Escape from L.A. This is the part two of the above film, and as mentioned above, it is quite a franchise. “Escape from New York but with a SYFY twist,” that’s how I would encapsulate it. There is a slight upward trend towards absurdity with this film, however, this is where the movie comes across as brilliantly stupid. Unlike the preceding film, this film is not boring.

No Escape This is a film in which a future Ray Liotta serves time just as time starts moving forward in a penal colony located on a ragged island in the middle of nowhere? Mysterious question mark goes here for this film or rather the first scene of this film which is mainly watchable only in pieces has a glimpse of space travel and yet the US Government is sending its convicts to Molokai. Roger Ebert calls it a movie about Hawaiian scenery; ‘Mad Max Goes Hawaiian’, one could look at it that way too. However, it does have Dennis Hopper who spends most of the movie while most of the absolutely beautiful tropical scenery, which is still better than in the film Escape from Germany.

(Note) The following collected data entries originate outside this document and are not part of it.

(* ===== verification/Extract.v ===== *)
(** * Least-cost extraction ([libs/relational/src/extract.rs], [csr.rs])

    [fold] gives each id of a relational database the least cost of its
    members. The members of the ids are flattened into one table whose child
    lists are ranges of one vector, the parents of a slot are read from a
    compressed-sparse-row map, and a worklist of dirty members runs to a
    fixpoint. The closure [members] that pushes the members of an id is the
    list of what it pushes, [outside] a function. [u32] and [u64] are [Z],
    [usize] is [nat]; an index out of range and an overflow panic, [as u32] wraps. *)
From S2P Require Import Prelude Words.
#[local] Open Scope Z_scope.
#[local] Open Scope list_scope.

(** ** [Csr] *)

Record Csr := mkCsr { offsets : list Z; data : list Z }.

Definition u32_max : Z := 2 ^ 32 - 1.
Definition as_u32 (v : nat) : Z := Z.of_nat v mod 2 ^ 32.
Definition add_u32 (a b : Z) : option Z := if a + b <=? u32_max then Some (a + b) else None.

(** [v[i] += 1]. *)
Definition bump (v : list Z) (i : nat) : option (list Z) := x ← v !! i; y ← add_u32 x 1; Some (<[i := y]> v).

Fixpoint count_keys (entries : list (Z * Z)) (offsets : list Z) : option (list Z) :=
  match entries with
  | [] => Some offsets
  | (key, _) :: entries => offsets ← bump offsets (S (Z.to_nat key)); count_keys entries offsets
  end.

(** [for i in i..i + n { offsets[i + 1] += offsets[i] }]. *)
Fixpoint sum_offsets (i n : nat) (offsets : list Z) : option (list Z) :=
  match n with
  | O => Some offsets
  | S n => a ← offsets !! S i; b ← offsets !! i; c ← add_u32 a b; sum_offsets (S i) n (<[S i := c]> offsets)
  end.

Fixpoint place_values (entries : list (Z * Z)) (cursor data : list Z) : option (list Z) :=
  match entries with
  | [] => Some data
  | (key, value) :: entries =>
      slot ← cursor !! Z.to_nat key;
      _ ← data !! Z.to_nat slot;
      cursor ← bump cursor (Z.to_nat key);
      place_values entries cursor (<[Z.to_nat slot := value]> data)
  end.

Definition build (keys : nat) (entries : list (Z * Z)) : option Csr :=
  offsets ← count_keys entries (replicate (keys + 1) 0);
  offsets ← sum_offsets 0 keys offsets;
  total ← offsets !! keys;
  data ← place_values entries offsets (replicate (Z.to_nat total) 0);
  Some (mkCsr offsets data).

(** The same loops, over a closure that hands over the entries. *)
Definition build_with (keys : nat) (entries : list (Z * Z)) : option Csr := build keys entries.

Definition get (csr : Csr) (key : Z) : option (list Z) :=
  let key := Z.to_nat key in
  if (length (offsets csr) <=? key + 1)%nat then Some []
  else a ← offsets csr !! key; b ← offsets csr !! (key + 1)%nat; slice (data csr) (Z.to_nat a) (Z.to_nat b).

(** ** The table of members *)

Definition NONE : Z := u32_max.
Definition UNPRICED : Z := u64_max.

Definition sum (cost term : Z) : Z :=
  match checked_add cost term with
  | Some total => total
  | None => if (cost =? UNPRICED) || (term =? UNPRICED) then UNPRICED else UNPRICED - 1
  end.

Record Entry := mkEntry { tag : Z; slot : nat; base_price : Z; child_range : nat * nat; costable : bool }.
Record Table := mkTable { entries : list Entry; parents : Csr; children : list nat }.

(** What a client pushes: a tag, a price and the children. *)
Record Member := mkMember { m_tag : Z; m_price : Z; m_children : list Z }.

Section Push.
Context (index : list Z) (outside : Z -> option Z).

(** The loop of [push] over the children of the member at [position]. *)
Fixpoint push_children (position : Z) (ids : list Z) (base : Z) (ok : bool) (kids : list nat) (edges : list (Z * Z))
  : option (Z * bool * list nat * list (Z * Z)) :=
  match ids with
  | [] => Some (base, ok, kids, edges)
  | child :: ids =>
      i ← index !! Z.to_nat child;
      if i =? NONE then
        match outside child with
        | Some cost => push_children position ids (sum base cost) ok kids edges
        | None => push_children position ids base false kids edges
        end
      else push_children position ids base ok (kids ++ [Z.to_nat i]) (edges ++ [(i, position)])
  end.

Definition push (slot : nat) (m : Member) (entries : list Entry) (kids : list nat) (edges : list (Z * Z))
  : option (list Entry * list nat * list (Z * Z)) :=
  let start := length kids in
  '(base, ok, kids, edges) ← push_children (as_u32 (length entries)) (m_children m) (m_price m) true kids edges;
  Some (entries ++ [mkEntry (m_tag m) slot base (start, length kids) ok], kids, edges).

Fixpoint push_all (slot : nat) (ms : list Member) (entries : list Entry) (kids : list nat) (edges : list (Z * Z)) :=
  match ms with
  | [] => Some (entries, kids, edges)
  | m :: ms => '(entries, kids, edges) ← push slot m entries kids edges; push_all slot ms entries kids edges
  end.

Fixpoint push_ids (members : Z -> list Member) (slot : nat) (ids : list Z) (entries : list Entry) (kids : list nat) (edges : list (Z * Z)) :=
  match ids with
  | [] => Some (entries, kids, edges)
  | id :: ids => '(entries, kids, edges) ← push_all slot (members id) entries kids edges; push_ids members (S slot) ids entries kids edges
  end.
End Push.

(** [index[id] = slot] for every id. *)
Fixpoint fill_index (slot : nat) (ids : list Z) (index : list Z) : option (list Z) :=
  match ids with
  | [] => Some index
  | id :: ids => _ ← index !! Z.to_nat id; fill_index (S slot) ids (<[Z.to_nat id := as_u32 slot]> index)
  end.

(** ** The fixpoint *)

Fixpoint add_costs (cost : list (option Z)) (slots : list nat) (total : Z) : option (option Z) :=
  match slots with
  | [] => Some (Some total)
  | slot :: slots => c ← cost !! slot; match c with Some c => add_costs cost slots (sum total c) | None => Some None end
  end.

Definition cost_of (t : Table) (m : Entry) (cost : list (option Z)) : option (option Z) :=
  if negb (costable m) then Some None
  else slots ← slice (children t) (child_range m).1 (child_range m).2; add_costs cost slots (base_price m).

Record Sweep := mkSweep { cost : list (option Z); dirty : list bool; next : list bool; queued : nat }.

(** The loop over the parents of an improved slot. *)
Fixpoint wake (position : nat) (ps : list Z) (dirty next : list bool) (queued : nat) : option (list bool * list bool * nat) :=
  match ps with
  | [] => Some (dirty, next, queued)
  | parent :: ps =>
      let parent := Z.to_nat parent in
      if (position <? parent)%nat then _ ← dirty !! parent; wake position ps (<[parent := true]> dirty) next queued
      else was ← next !! parent; wake position ps dirty (<[parent := true]> next) (if was : bool then queued else S queued)
  end.

Definition visit (t : Table) (position : nat) (s : Sweep) : option Sweep :=
  was ← dirty s !! position;
  let s := mkSweep (cost s) (<[position := false]> (dirty s)) (next s) (queued s) in
  if negb was then Some s
  else
    member ← entries t !! position;
    total ← cost_of t member (cost s);
    match total with
    | None => Some s
    | Some total =>
        best ← cost s !! slot member;
        if match best with None => true | Some best => total <? best end then
          ps ← get (parents t) (as_u32 (slot member));
          '(dirty, next, queued) ← wake position ps (dirty s) (next s) (queued s);
          Some (mkSweep (<[slot member := Some total]> (cost s)) dirty next queued)
        else Some s
    end.

Fixpoint sweep (t : Table) (positions : list nat) (s : Sweep) : option Sweep :=
  match positions with [] => Some s | p :: positions => s ← visit t p s; sweep t positions s end.

(** One round of the [while] loop, with the swap of [dirty] and [next]. *)
Definition round (t : Table) (s : Sweep) : option Sweep :=
  s ← sweep t (seq 0 (length (entries t))) (mkSweep (cost s) (dirty s) (next s) 0);
  Some (mkSweep (cost s) (next s) (replicate (length (dirty s)) false) (queued s)).

Fixpoint rounds (t : Table) (fuel : nat) (s : Sweep) : option (list (option Z)) :=
  match queued s with
  | O => Some (cost s)
  | S _ => match fuel with O => None | S fuel => s ← round t s; rounds t fuel s end
  end.

Definition costs (t : Table) (slots fuel : nat) : option (list (option Z)) :=
  let n := length (entries t) in
  rounds t fuel (mkSweep (replicate slots None) (replicate n true) (replicate n false) n).

Fixpoint choose (t : Table) (cost : list (option Z)) (members : list Entry) (chosen : list (option (Z * Z))) : option (list (option (Z * Z))) :=
  match members with
  | [] => Some chosen
  | member :: members =>
      settled ← cost !! slot member;
      match settled with
      | None => choose t cost members chosen
      | Some settled =>
          best ← chosen !! slot member;
          match best with
          | Some _ => choose t cost members chosen
          | None =>
              c ← cost_of t member cost;
              if bool_decide (c = Some settled) then
                kids ← slice (children t) (child_range member).1 (child_range member).2;
                if existsb (Nat.eqb (slot member)) kids then choose t cost members chosen
                else choose t cost members (<[slot member := Some (tag member, settled)]> chosen)
              else choose t cost members chosen
          end
      end
  end.

(** [fuel] bounds the rounds. *)
Definition fold (bound : nat) (ids : list Z) (outside : Z -> option Z) (members : Z -> list Member) (fuel : nat)
  : option (list (option (Z * Z))) :=
  index ← fill_index 0 ids (replicate bound NONE);
  '(entries, children, edges) ← push_ids index outside members 0 ids [] [] [];
  parents ← build (length ids) edges;
  let table := mkTable entries parents children in
  cost ← costs table (length ids) fuel;
  choose table cost entries (replicate (length ids) None).

(** ** Extractions ([libs/egraph/src/extract.rs])

    What an extraction holds of a class is the row it chose and the cost; the
    node is read from the row. The layers are listed from the innermost scope;
    the members of a class are its rows with the price [cost_of] gives them and
    the operands they spell. *)

Definition Layer : Type := gmap Z (option (Z * Z)).
Definition Extraction : Type := list Layer.

Fixpoint chosen (x : Extraction) (id : Z) : option (Z * Z) :=
  match x with
  | [] => None
  | best :: base => match best !! id with Some settled => settled | None => chosen base id end
  end.

Definition extracted_row (x : Extraction) (id : Z) : option Z := fst <$> chosen x id.
Definition extracted_cost (x : Extraction) (id : Z) : option Z := snd <$> chosen x id.

(** The loop that fills [best]. *)
Fixpoint settle (layered : bool) (classes : list (Z * option (Z * Z))) (best : Layer) : Layer :=
  match classes with
  | [] => best
  | (class, Some c) :: classes => settle layered classes (<[class := Some c]> best)
  | (class, None) :: classes => settle layered classes (if layered then <[class := None]> best else best)
  end.

Definition extraction (bound : nat) (classes : list Z) (base : Extraction) (members : Z -> list Member) (fuel : nat) : option Extraction :=
  answers ← fold bound classes (extracted_cost base) members fuel;
  Some (settle (match base with [] => false | _ :: _ => true end) (zip classes answers) ∅ :: base).

Definition extract_best (bound : nat) (classes : list Z) (members : Z -> list Member) (fuel : nat) : option Extraction :=
  extraction bound classes [] members fuel.

Definition refresh (base : Extraction) (bound : nat) (dirty : list Z) (members : Z -> list Member) (fuel : nat) : option Extraction :=
  extraction bound dirty base members fuel.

Escape from Planet of the Apes I have not seen this film, this is very true, however, I would bet a dollar that it is full of people in bad costumes portraying apes. In my personal calculus and as recommended by both of my parents, “Actors in cheap monkey outfits do literally anything in the world,” as a comparison to, “Actors in cheap suits do absolutely nothing at all except stand at train stations doing nothing for 90 minutes,” is somehow a better logic to follow. Unless of course, the purpose of the monkeys is to plan the removal of the head of the statue of liberty on a limited budget. That would be a better film.

Escape to Witch Mountain My age back then was probably 9 or 10 years, and Escape to Witch Mountain could easily contain content that could be considered much worse than Escape to Germany, but my focus on that movie was more about a rich tycoon who for reasons unknown to me, attempts to use the Magic Twins to scout and exploit the lands in search of Uranium. Unless the Magic Twins did the entire film going through maps and going uh, “There’s Uranium in these here hills,” then it is probably a good movie.

Escape from Mogadishu I have not seen this Korean film, but since I know it is now on actofbalance.com, I could in theory, without wearing pants and merry all, watch this, which is the concept that Escape from Germany set the level. To be brutal, are there any images of Egypt equally sorry, that would be equivalent to that of EG which may have probably set the bar at ‘literally any task, into which i do not have to commit any efforts or time to is better than this awful movie.’